Habit, Form and Hardiness
The Key lime tree is an evergreen, meaning it keeps its foliage year-round. This plant grows very vigorously, reaching a mature height of 6 1/2 to 13 feet. Key lime trees possess lots of slender, spreading branches, appearing bushy with a curved, umbrella or vase-like canopy shape. The Key lime is vulnerable to cold damage, suffering injury to foliage below 32 degrees Fahrenheit and timber damage or death if temperatures drop below 29 degrees Fahrenheit.
Foliage and Bark
The evergreen leaves of this Key lime are mild purplish when young and dull dark-green when mature. These leathery, elliptical leaves measure 2 to 3 inches long with little, curved teeth. The foliage grows densely and has a pleasant scent. The slender branches of the majority of Essential lime trees have lots of sharp 3/8-inch long spines. There are a number of spineless cultivars; those selections produce less fruit, have darker green foliage and are more streamlined.
Flowers and Fruit
Key lime tree blossoms, appearing on the plant in spring, are faintly fragrant, white and measure 2 inches across. The key lime fruit that develops from these flowers is born singly or in clusters and is around or slightly elliptical and sometimes has a small nipple at the same end. The fruits generally have a diameter of 1 1/2 to 2 inches and have a thin peel that is greenish yellow to yellow in maturity. The greenish yellow pulp is juicy, acidic and split into 10 to 12 segments.

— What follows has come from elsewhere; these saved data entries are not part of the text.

(* ===== verification/Resolve.v ===== *)
(** * filesystem/vfs/vfs_helper.cpp: paths of realms

    A realm has a root and a current directory, as paths. A path that a program
    gives is joined with one of them, normalized, and must lie below the root.
    [VFS::open] is a parameter of the calls that change them. *)

From Stdlib Require Import ZArith Lia.
From stdpp Require Import base tactics gmap numbers list.
From S2P Require Import Prelude.
From S2P Require Import Memory.
From S2P Require Import Slices.
From S2P Require Import KErrno.
From S2P Require Import Dentry.
From S2P Require Import KPath.

(** The paths of a realm: arrays of 256 bytes that hold strings. *)
Record realm := { root_path : list Z; cwd_path : list Z }.

Definition ROOT : list Z := [SLASH].

(** [RealmManager::create] *)
Definition new_realm : realm := {| root_path := ROOT; cwd_path := ROOT |}.

(** ** resolve_path *)

(** The local arrays, and the output of the caller. *)
Record plocals := { abs : list Z; nb : nbuf; root_cmp : list Z; result : list Z }.

Definition on_abs (f : list Z -> option (list Z)) : M plocals unit := fun l =>
  match f (abs l) with Some b => Done tt {| abs := b; nb := nb l; root_cmp := root_cmp l; result := result l |} | None => Undef end.
Definition on_root_cmp (f : list Z -> option (list Z)) : M plocals unit := fun l =>
  match f (root_cmp l) with Some b => Done tt {| abs := abs l; nb := nb l; root_cmp := b; result := result l |} | None => Undef end.
Definition on_result (f : list Z -> option (list Z)) : M plocals unit := fun l =>
  match f (result l) with Some b => Done tt {| abs := abs l; nb := nb l; root_cmp := root_cmp l; result := b |} | None => Undef end.
Definition on_nb {A} (m : M nbuf A) : M plocals A := zoom nb (fun n l => {| abs := abs l; nb := n; root_cmp := root_cmp l; result := result l |}) m.

(** The string in an array, and a byte of it. *)
Definition str_of (f : plocals -> list Z) : M plocals (list Z) := fun l => match cstr (f l) with Some s => Done s l | None => Undef end.
Definition byte_of (f : plocals -> list Z) (i : Z) : M plocals Z := fun l =>
  if i <? 0 then Undef else match f l !! Z.to_nat i with Some b => Done b l | None => Undef end.

(** [strncpy(b, s, size - 1); b[size - 1] = 0] *)
Definition copy_string (s : list Z) (size : Z) (b : list Z) : option (list Z) := b' ← strncpy b s (size - 1); put_at b' (size - 1) 0.

Definition join_path (root base user_path : list Z) : M plocals unit :=
  if bool_decide (head user_path = Some SLASH) then
    if strcmp root ROOT =? 0 then on_abs (copy_string user_path 256)
    else on_abs (fun b => snprintf b 256 [root; user_path])
  else
    if strcmp base ROOT =? 0 then on_abs (fun b => snprintf b 256 [ROOT; user_path])
    else on_abs (fun b => snprintf b 256 [base; [SLASH]; user_path]).

(** The part that [resolve_path] and [resolve_path_at] share. *)
Definition resolve_from (root base user_path : list Z) (out_size : Z) : M plocals (error + unit) :=
  _ ← join_path root base user_path;
  a ← str_of abs;
  _ ← on_nb (normalize_path a 256);
  normalized ← str_of (fun l => out (nb l));
  let root_len := zlen root in
  _ ← on_root_cmp (copy_string root 256);
  c ← (if 1 <? root_len then byte_of root_cmp (root_len - 1) else mret 0);
  root_len ← (if (1 <? root_len) && (c =? SLASH) then _ ← on_root_cmp (fun b => put_at b (root_len - 1) 0); mret (root_len - 1) else mret root_len);
  rc ← str_of root_cmp;
  outside ← (if strcmp rc ROOT =? 0 then mret false
             else if negb (strncmp normalized rc (Z.to_nat root_len) =? 0) then mret true
             else c ← byte_of (fun l => out (nb l)) root_len; mret (negb (c =? SLASH) && negb (c =? 0)));
  if (outside : bool) then mret (inl Acces)
  else _ ← on_result (copy_string normalized out_size); mret (inr tt).

Definition or_default (s d : list Z) : list Z := if bool_decide (s = []) then d else s.

Definition resolve_path (r : realm) (user_path : list Z) (out_size : Z) : M plocals (error + unit) :=
  if bool_decide (user_path = []) || (out_size =? 0) then mret (inl Inval)
  else
    let root := or_default (root_path r) ROOT in
    let cwd := or_default (cwd_path r) root in
    resolve_from root cwd user_path out_size.

(** [base_path] is null when it is [None]. *)
Definition resolve_path_at (r : realm) (base_path : option (list Z)) (user_path : list Z) (out_size : Z) : M plocals (error + unit) :=
  if bool_decide (user_path = []) || (out_size =? 0) then mret (inl Inval)
  else
    let root := or_default (root_path r) ROOT in
    let base := or_default (default [] base_path) root in
    resolve_from root base user_path out_size.

(** A caller with [char norm[256]]. *)
Definition resolved (m : M plocals (error + unit)) : M plocals (error + list Z) :=
  x ← m; match (x : error + unit) with inl e => mret (inl e) | inr _ => s ← str_of result; mret (inr s) end.

(** ** sys_chdir, sys_chroot *)

Section calls.
(** [VFS::open] of a normalized path: an error, or whether it is a directory. *)
Context (open : list Z -> error + bool).

Definition enter (set : list Z -> realm -> realm) (r : realm) (user_path : list Z) : M plocals (Z * realm) :=
  if bool_decide (user_path = []) then mret (to_errno Inval, r)
  else
    x ← resolved (resolve_path r user_path 256);
    match (x : error + list Z) with
    | inl e => mret (to_errno e, r)
    | inr norm =>
        match open norm with
        | inl e => mret (to_errno e, r)
        | inr false => mret (to_errno NotDir, r)
        | inr true => mret (0, set norm r)
        end
    end.

(** The arrays of the realm have room for what fits into [norm]. *)
Definition sys_chdir : realm -> list Z -> M plocals (Z * realm) := enter (fun norm r => {| root_path := root_path r; cwd_path := norm |}).
Definition sys_chroot : realm -> list Z -> M plocals (Z * realm) := enter (fun norm r => {| root_path := norm; cwd_path := cwd_path r |}).
End calls.

(** ** The paths of a spawned realm *)

(** [spawn]: a new realm, whose current directory is [home], resolved for the
    parent, or that of the parent. *)
Definition spawn_paths (parent : realm) (home : option (list Z)) : M plocals realm :=
  match home with
  | Some h =>
      x ← resolved (resolve_path parent h 256);
      match (x : error + list Z) with
      | inl _ => mret new_realm
      | inr p => mret {| root_path := root_path new_realm; cwd_path := p |}
      end
  | None => mret {| root_path := root_path new_realm; cwd_path := cwd_path parent |}
  end.

(** ** resolve_parent *)

(** [char parent_path[256]], built from the components in front of the last one. *)
Fixpoint parent_loop (path : list Z) (comps : list (list Z)) : list Z :=
  match comps with
  | [] => path
  | c :: rest =>
      let path := strncat path c (256 - zlen path - 1) in
      let path := match rest with [] => path | _ => strncat path [SLASH] (256 - zlen path - 1) end in
      parent_loop path rest
  end.

(** The strings in the first [n] rows. *)
Definition row_strs (n : Z) : M rows (list (list Z)) := fun c => match mapM cstr (take (Z.to_nat n) c) with Some l => Done l c | None => Undef end.

(** The path of the parent, which is opened, and the name in it. *)
Definition resolve_parent (path : list Z) : M rows (option (list Z * list Z)) :=
  count ← split_path path 16;
  if (count : Z) =? 0 then mret None
  else
    name ← row_str (count - 1);
    if count =? 1 then mret (Some (ROOT, take 31 name))
    else
      comps ← row_strs (count - 1);
      mret (Some (parent_loop ROOT comps, take 31 name)).
Lemma slashed_long segs : Forall plain segs -> segs <> [] -> 1 < zlen (slashed segs).
Proof. destruct segs as [|[|x s] segs]; intros Hp Hne; [done| |cbn [slashed length]; rewrite length_app; cbn [length]; lia]. apply Forall_cons in Hp as [[? _] _]. done. Qed.

Lemma stripped_root root segs : canonical root segs -> Forall plain segs -> stripped root = match segs with [] => ROOT | _ => slashed segs end.
Proof.
  intros [[-> ->]|[Hne [b ->]]] Hp; [done|]. pose proof (slashed_long segs Hp Hne) as Hl. replace (match segs with [] => ROOT | _ :: _ => slashed segs end) with (slashed segs) by (by destruct segs). unfold stripped. destruct b.
  - rewrite last_snoc, length_app. cbn [length]. rewrite (proj2 (Z.ltb_lt _ _)), bool_decide_true by (done || lia). cbn [andb]. replace (length (slashed segs) + 1 - 1)%nat with (length (slashed segs)) by lia. apply take_app_length.
  - rewrite app_nil_r, bool_decide_false by (by apply last_slashed). by rewrite andb_false_r.
Qed.

(** Being below the root is a matter of names. *)
Lemma inside_names root segs p : canonical root segs -> Forall plain segs -> inside (stripped root) p = true -> segs `prefix_of` names p.
Proof.
  intros Hc Hp. rewrite (stripped_root root segs Hc Hp). destruct segs as [|s segs]; [intros _; apply prefix_nil|]. set (ss := s :: segs) in *. unfold inside. pose proof (slashed_long ss Hp ltac:(done)) as Hl. rewrite bool_decide_false by (intros E; rewrite E in Hl; cbn in Hl; lia). cbn [orb].
  intros [[k ->]%bool_decide_eq_true Hn]%andb_true_iff. destruct k as [|c k]; [rewrite app_nil_r, names_slashed by done; done|]. rewrite list_lookup_middle in Hn by done. apply Z.eqb_eq in Hn as ->. rewrite names_slashed_app by done. by eexists.
Qed.

Definition path_text (segs : list (list Z)) : list Z := match segs with [] => ROOT | _ => slashed segs end.

Lemma inside_text root segs ts : canonical root segs -> Forall plain segs -> Forall plain ts -> inside (stripped root) (path_text ts) = bool_decide (segs `prefix_of` ts).
Proof.
  intros Hc Hp Ht. assert (canonical (path_text ts) ts) as Hct by (destruct ts; [by left|right; split; [done|]; exists false; by rewrite app_nil_r]). apply eq_true_iff_eq. rewrite bool_decide_eq_true. split.
  - intros H%(inside_names root segs); [|done..]. by rewrite (names_canonical _ ts) in H.
  - intros [k ->]. rewrite (stripped_root root segs Hc Hp). unfold inside. destruct segs as [|s segs]; [by rewrite bool_decide_true|]. apply orb_true_iff. right. change (path_text _) with (slashed ((s :: segs) ++ k)). rewrite slashed_app. apply andb_true_iff.
    split; [apply bool_decide_eq_true; by eexists|]. destruct k as [|x k]; [by rewrite app_nil_r, lookup_ge_None_2|]. cbn [slashed]. by rewrite list_lookup_middle.
Qed.

(** ** The paths of a realm *)

(** A normalized path in an array of 256 bytes. *)
Definition path_ok (p : list Z) : Prop := 0 ∉ p /\ zlen p <= 255 /\ canonical p (names p) /\ Forall valid_name (names p).
Definition realm_ok (r : realm) : Prop := path_ok (root_path r) /\ path_ok (cwd_path r).

Lemma root_ok : path_ok ROOT.
Proof. split; [apply root_zero|]. split; [done|]. split; [by left|constructor]. Qed.

Lemma new_realm_ok : realm_ok new_realm.
Proof. split; apply root_ok. Qed.

Lemma path_nonempty p : path_ok p -> or_default p ROOT = p /\ p <> [].
Proof.
  intros (_ & _ & Hc & _). assert (p <> []) as Hne. { destruct Hc as [[_ ->]|[Hne [b ->]]]; [done|]. destruct (names p); [done|]. done. }
  unfold or_default. by rewrite bool_decide_false.
Qed.

Lemma zero_rows : rows_ok 64 16 (replicate 16 (replicate 64 0)) [].
Proof. split; [done| |done]. intros i r [-> _]%lookup_replicate. done. Qed.

Lemma normal_ok a : 0 ∉ a -> path_ok (normal 256 a).
Proof.
  intros Ha. destruct (normalize_path_ok a {| segments := replicate 16 (replicate 64 0); out := replicate 256 0 |} [] 256 Ha zero_rows eq_refl ltac:(lia)) as (n & _ & Hc & Hl & _). destruct (cstr_inv _ _ Hc) as (Hz & tl & E).
  split; [done|]. split; [rewrite E, length_app in Hl; cbn [length] in Hl; lia|]. destruct (normal_canonical 256 a) as [k Hk]. pose proof (normal_names_valid a) as (Hv & _ & _). assert (Forall valid_name (take k (normal_names a))) as Hvk by (by apply Forall_take).
  rewrite (names_canonical _ _ Hk (valid_plain _ Hvk)). done.
Qed.

Lemma resolve_below root base user l :
  path_ok root -> 0 ∉ base -> 0 ∉ user -> locals_ok 256 l ->
  exists x l', resolved (resolve_from root base user 256) l = Done x l' /\ locals_ok 256 l' /\ forall p, x = inr p -> path_ok p /\ names root `prefix_of` names p.
Proof.
  intros (Hz & Hl & Hc & Hv) Hb Hu Hok. destruct (resolve_from_ok root base user 256 l Hz Hb Hu Hl ltac:(lia) Hok) as (l' & E & Hok'). eexists _, l'. split; [exact E|]. split; [done|]. intros p. unfold resolve_ref. set (a := take 255 _).
  assert (path_ok (normal 256 a)) as Hn by (by apply normal_ok, take_zero, joined_zero). change (Z.to_nat (256 - 1)) with 255%nat. rewrite take_ge by (destruct Hn as (_ & ? & _); lia). destruct (inside _ _) eqn:Hi; [|done]. intros [= <-]. split; [done|]. eapply inside_names; [exact Hc|by apply valid_plain|done].
Qed.

Lemma or_default_zero s d : 0 ∉ s -> 0 ∉ d -> 0 ∉ or_default s d.
Proof. intros. unfold or_default. by case_bool_decide. Qed.

Lemma resolve_path_below r user l :
  realm_ok r -> 0 ∉ user -> locals_ok 256 l ->
  exists x l', resolved (resolve_path r user 256) l = Done x l' /\ locals_ok 256 l' /\ forall p, x = inr p -> path_ok p /\ names (root_path r) `prefix_of` names p.
Proof.
  intros [Hr Hc] Hu Hok. unfold resolve_path. case_bool_decide; [eexists _, l; split; [done|]; done|]. cbn [orb Z.eqb]. rewrite (proj1 (path_nonempty _ Hr)). apply resolve_below; try done. apply or_default_zero; [apply Hc|apply Hr].
Qed.

Lemma resolve_path_at_below r base user l :
  realm_ok r -> 0 ∉ default [] base -> 0 ∉ user -> locals_ok 256 l ->
  exists x l', resolved (resolve_path_at r base user 256) l = Done x l' /\ locals_ok 256 l' /\ forall p, x = inr p -> path_ok p /\ names (root_path r) `prefix_of` names p.
Proof.
  intros [Hr Hc] Hb Hu Hok. unfold resolve_path_at. case_bool_decide; [eexists _, l; split; [done|]; done|]. cbn [orb Z.eqb]. rewrite (proj1 (path_nonempty _ Hr)). apply resolve_below; try done. apply or_default_zero; [done|apply Hr].
Qed.

(** ** Programs of calls *)

(** Calls of a realm, with the answer of [VFS::open] where it is asked. *)
Inductive realm_op := Chdir (p : list Z) (answer : error + bool) | Chroot (p : list Z) (answer : error + bool) | Resolve (p : list Z) | Resolve_at (base : option (list Z)) (p : list Z).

Site Preferences and Applications
The Key lime tree performs best if planted in full sunlight and at least 12 to 20 feet away from structures and other trees. It may grow well in a range of soils, including sites that are highly alkaline or acidic. Good soil drainage is very important to Key lime tree growth; nutrient deficiencies and disorders can occur where excessive moisture lasts around the plant’s root system. The Key lime tree can be planted as a specimen, utilized as a screen or hedge or espaliered.
Recently planted Key lime trees require watering at planting, every other day for about a week, after which one or two times per week for the first two or three months following planting. Once shown, only occasional watering during prolonged dry periods is warranted. Occasional, though not excessive application of a balanced fertilizer will encourage Vital lime tree vigor. A paling or mottling of leaves may indicate a nutrient deficiency. Excessive fertilizer can stimulate a feeling of new growth especially vulnerable to pests and diseases. A light pruning to thin out the canopy and remove problematic crossing or rubbing branches is best done soon after fruit harvest.